▶ **REQUIRED ACTION**
Return only the number of lines in the data below where the word "Lemma" appears.

Extracted records
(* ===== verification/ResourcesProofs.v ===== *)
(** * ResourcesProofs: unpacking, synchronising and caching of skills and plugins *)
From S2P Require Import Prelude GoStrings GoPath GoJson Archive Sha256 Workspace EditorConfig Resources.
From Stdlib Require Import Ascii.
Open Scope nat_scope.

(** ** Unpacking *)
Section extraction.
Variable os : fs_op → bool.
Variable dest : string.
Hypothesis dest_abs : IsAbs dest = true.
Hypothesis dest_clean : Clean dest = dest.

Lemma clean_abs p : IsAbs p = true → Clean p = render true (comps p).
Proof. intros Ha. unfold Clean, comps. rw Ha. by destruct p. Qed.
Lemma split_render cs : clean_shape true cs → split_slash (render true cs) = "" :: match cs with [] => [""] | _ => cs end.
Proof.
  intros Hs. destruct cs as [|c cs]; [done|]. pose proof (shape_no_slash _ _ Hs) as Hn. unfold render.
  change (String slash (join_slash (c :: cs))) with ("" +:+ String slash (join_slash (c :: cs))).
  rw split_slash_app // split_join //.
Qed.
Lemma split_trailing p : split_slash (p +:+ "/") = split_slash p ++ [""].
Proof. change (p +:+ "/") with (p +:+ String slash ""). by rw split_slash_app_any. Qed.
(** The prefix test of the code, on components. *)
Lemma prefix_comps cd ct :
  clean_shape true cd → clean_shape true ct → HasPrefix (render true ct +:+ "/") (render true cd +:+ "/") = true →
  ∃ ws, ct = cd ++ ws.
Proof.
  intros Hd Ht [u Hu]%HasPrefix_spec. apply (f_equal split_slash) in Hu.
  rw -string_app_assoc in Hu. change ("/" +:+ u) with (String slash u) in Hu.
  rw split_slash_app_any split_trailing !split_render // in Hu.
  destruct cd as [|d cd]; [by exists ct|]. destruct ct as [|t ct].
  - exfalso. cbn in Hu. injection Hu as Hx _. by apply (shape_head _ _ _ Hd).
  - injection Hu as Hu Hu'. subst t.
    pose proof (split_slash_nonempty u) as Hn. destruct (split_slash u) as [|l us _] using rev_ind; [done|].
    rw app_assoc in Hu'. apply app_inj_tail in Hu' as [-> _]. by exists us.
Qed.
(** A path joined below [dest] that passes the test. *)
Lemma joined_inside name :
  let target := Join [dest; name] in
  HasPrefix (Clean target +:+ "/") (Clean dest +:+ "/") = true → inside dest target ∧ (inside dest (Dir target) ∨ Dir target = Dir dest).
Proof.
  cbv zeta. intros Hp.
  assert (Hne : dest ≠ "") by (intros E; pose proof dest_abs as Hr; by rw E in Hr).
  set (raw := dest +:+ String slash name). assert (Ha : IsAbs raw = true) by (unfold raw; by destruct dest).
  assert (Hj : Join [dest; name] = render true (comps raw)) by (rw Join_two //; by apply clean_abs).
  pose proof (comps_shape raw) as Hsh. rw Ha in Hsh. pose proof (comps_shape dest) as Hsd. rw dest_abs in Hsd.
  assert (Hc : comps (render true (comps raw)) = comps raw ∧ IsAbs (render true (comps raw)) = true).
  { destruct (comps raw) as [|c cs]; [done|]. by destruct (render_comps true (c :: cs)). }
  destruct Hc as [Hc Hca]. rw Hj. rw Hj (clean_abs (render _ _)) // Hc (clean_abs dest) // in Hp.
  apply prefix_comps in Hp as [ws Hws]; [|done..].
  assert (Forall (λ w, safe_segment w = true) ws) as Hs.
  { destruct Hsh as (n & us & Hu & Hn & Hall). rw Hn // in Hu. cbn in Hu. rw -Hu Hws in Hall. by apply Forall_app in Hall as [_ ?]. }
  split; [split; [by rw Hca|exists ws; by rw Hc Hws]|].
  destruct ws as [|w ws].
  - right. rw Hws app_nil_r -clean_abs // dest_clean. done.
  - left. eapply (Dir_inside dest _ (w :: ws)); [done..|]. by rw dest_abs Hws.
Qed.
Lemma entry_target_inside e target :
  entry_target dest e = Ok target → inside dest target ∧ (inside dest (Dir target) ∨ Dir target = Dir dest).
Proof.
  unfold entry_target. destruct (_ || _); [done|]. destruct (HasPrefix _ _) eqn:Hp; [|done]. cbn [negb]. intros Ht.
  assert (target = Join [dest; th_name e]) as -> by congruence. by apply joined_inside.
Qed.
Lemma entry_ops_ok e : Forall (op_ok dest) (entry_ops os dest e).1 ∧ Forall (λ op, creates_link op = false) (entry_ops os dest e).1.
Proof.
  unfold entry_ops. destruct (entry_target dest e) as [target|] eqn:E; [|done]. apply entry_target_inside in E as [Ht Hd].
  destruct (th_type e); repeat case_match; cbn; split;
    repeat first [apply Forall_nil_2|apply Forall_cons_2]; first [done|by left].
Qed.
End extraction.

▶ **WRITTEN RESPONSE**
7